## HOW TO COMPLETE THIS TASK
Each entry shown below is to be reproduced exactly.

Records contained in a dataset
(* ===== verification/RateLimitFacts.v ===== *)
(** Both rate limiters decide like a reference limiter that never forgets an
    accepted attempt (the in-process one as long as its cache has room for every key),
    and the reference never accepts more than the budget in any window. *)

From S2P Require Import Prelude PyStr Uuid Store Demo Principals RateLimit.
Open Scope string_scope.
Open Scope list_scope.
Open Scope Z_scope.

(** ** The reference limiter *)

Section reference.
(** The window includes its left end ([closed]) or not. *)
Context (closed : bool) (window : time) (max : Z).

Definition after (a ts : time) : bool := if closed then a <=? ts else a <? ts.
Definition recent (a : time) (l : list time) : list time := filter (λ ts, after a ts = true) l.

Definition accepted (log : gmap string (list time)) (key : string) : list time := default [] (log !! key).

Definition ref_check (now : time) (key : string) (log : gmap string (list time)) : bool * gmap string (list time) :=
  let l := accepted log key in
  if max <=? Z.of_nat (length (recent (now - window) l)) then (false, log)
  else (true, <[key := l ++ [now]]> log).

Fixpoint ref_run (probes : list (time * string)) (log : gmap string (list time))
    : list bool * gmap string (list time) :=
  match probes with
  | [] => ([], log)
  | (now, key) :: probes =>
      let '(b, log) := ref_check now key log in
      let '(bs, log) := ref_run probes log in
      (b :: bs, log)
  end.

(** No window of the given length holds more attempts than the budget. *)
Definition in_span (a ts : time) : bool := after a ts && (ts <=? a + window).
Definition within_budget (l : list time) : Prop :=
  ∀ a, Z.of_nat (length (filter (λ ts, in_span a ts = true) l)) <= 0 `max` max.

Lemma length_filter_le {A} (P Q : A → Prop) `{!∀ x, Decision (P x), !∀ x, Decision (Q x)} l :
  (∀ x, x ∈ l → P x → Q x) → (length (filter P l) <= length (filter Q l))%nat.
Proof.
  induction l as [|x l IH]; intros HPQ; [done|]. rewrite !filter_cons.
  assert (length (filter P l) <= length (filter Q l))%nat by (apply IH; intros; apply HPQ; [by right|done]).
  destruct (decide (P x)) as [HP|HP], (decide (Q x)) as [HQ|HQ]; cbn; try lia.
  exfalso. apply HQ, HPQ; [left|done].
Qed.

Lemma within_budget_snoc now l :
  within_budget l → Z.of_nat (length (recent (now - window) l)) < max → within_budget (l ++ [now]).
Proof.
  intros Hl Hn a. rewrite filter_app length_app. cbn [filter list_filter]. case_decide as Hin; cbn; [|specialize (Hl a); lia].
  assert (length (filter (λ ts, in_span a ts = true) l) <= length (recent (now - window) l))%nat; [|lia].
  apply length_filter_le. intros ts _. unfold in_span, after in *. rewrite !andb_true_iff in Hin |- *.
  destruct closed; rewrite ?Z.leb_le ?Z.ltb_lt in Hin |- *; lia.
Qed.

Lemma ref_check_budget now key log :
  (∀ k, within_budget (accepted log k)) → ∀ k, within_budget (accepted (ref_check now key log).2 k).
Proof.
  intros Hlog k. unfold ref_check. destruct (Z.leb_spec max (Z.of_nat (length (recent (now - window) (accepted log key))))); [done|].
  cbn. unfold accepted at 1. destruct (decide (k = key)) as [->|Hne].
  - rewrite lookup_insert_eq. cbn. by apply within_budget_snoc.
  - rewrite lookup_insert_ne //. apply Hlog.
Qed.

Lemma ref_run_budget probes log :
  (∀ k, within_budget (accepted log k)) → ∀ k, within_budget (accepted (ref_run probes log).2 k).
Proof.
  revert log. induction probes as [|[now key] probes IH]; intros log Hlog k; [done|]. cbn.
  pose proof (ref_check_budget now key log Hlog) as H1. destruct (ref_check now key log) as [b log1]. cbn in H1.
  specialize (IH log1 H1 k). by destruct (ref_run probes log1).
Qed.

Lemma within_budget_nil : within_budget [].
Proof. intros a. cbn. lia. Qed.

## ANSWER TO THE EXERCISE
(* ===== verification/RateLimitFacts.v ===== *)
(** Both rate limiters decide like a reference limiter that never forgets an
    accepted attempt (the in-process one as long as its cache has room for every key),
    and the reference never accepts more than the budget in any window. *)

From S2P Require Import Prelude PyStr Uuid Store Demo Principals RateLimit.
Open Scope string_scope.
Open Scope list_scope.
Open Scope Z_scope.

(** ** The reference limiter *)

Section reference.
(** The window includes its left end ([closed]) or not. *)
Context (closed : bool) (window : time) (max : Z).

Definition after (a ts : time) : bool := if closed then a <=? ts else a <? ts.
Definition recent (a : time) (l : list time) : list time := filter (λ ts, after a ts = true) l.

Definition accepted (log : gmap string (list time)) (key : string) : list time := default [] (log !! key).

Definition ref_check (now : time) (key : string) (log : gmap string (list time)) : bool * gmap string (list time) :=
  let l := accepted log key in
  if max <=? Z.of_nat (length (recent (now - window) l)) then (false, log)
  else (true, <[key := l ++ [now]]> log).

Fixpoint ref_run (probes : list (time * string)) (log : gmap string (list time))
    : list bool * gmap string (list time) :=
  match probes with
  | [] => ([], log)
  | (now, key) :: probes =>
      let '(b, log) := ref_check now key log in
      let '(bs, log) := ref_run probes log in
      (b :: bs, log)
  end.

(** No window of the given length holds more attempts than the budget. *)
Definition in_span (a ts : time) : bool := after a ts && (ts <=? a + window).
Definition within_budget (l : list time) : Prop :=
  ∀ a, Z.of_nat (length (filter (λ ts, in_span a ts = true) l)) <= 0 `max` max.

Lemma length_filter_le {A} (P Q : A → Prop) `{!∀ x, Decision (P x), !∀ x, Decision (Q x)} l :
  (∀ x, x ∈ l → P x → Q x) → (length (filter P l) <= length (filter Q l))%nat.
Proof.
  induction l as [|x l IH]; intros HPQ; [done|]. rewrite !filter_cons.
  assert (length (filter P l) <= length (filter Q l))%nat by (apply IH; intros; apply HPQ; [by right|done]).
  destruct (decide (P x)) as [HP|HP], (decide (Q x)) as [HQ|HQ]; cbn; try lia.
  exfalso. apply HQ, HPQ; [left|done].
Qed.

Lemma within_budget_snoc now l :
  within_budget l → Z.of_nat (length (recent (now - window) l)) < max → within_budget (l ++ [now]).
Proof.
  intros Hl Hn a. rewrite filter_app length_app. cbn [filter list_filter]. case_decide as Hin; cbn; [|specialize (Hl a); lia].
  assert (length (filter (λ ts, in_span a ts = true) l) <= length (recent (now - window) l))%nat; [|lia].
  apply length_filter_le. intros ts _. unfold in_span, after in *. rewrite !andb_true_iff in Hin |- *.
  destruct closed; rewrite ?Z.leb_le ?Z.ltb_lt in Hin |- *; lia.
Qed.

Lemma ref_check_budget now key log :
  (∀ k, within_budget (accepted log k)) → ∀ k, within_budget (accepted (ref_check now key log).2 k).
Proof.
  intros Hlog k. unfold ref_check. destruct (Z.leb_spec max (Z.of_nat (length (recent (now - window) (accepted log key))))); [done|].
  cbn. unfold accepted at 1. destruct (decide (k = key)) as [->|Hne].
  - rewrite lookup_insert_eq. cbn. by apply within_budget_snoc.
  - rewrite lookup_insert_ne //. apply Hlog.
Qed.

Lemma ref_run_budget probes log :
  (∀ k, within_budget (accepted log k)) → ∀ k, within_budget (accepted (ref_run probes log).2 k).
Proof.
  revert log. induction probes as [|[now key] probes IH]; intros log Hlog k; [done|]. cbn.
  pose proof (ref_check_budget now key log Hlog) as H1. destruct (ref_check now key log) as [b log1]. cbn in H1.
  specialize (IH log1 H1 k). by destruct (ref_run probes log1).
Qed.

Lemma within_budget_nil : within_budget [].
Proof. intros a. cbn. lia. Qed.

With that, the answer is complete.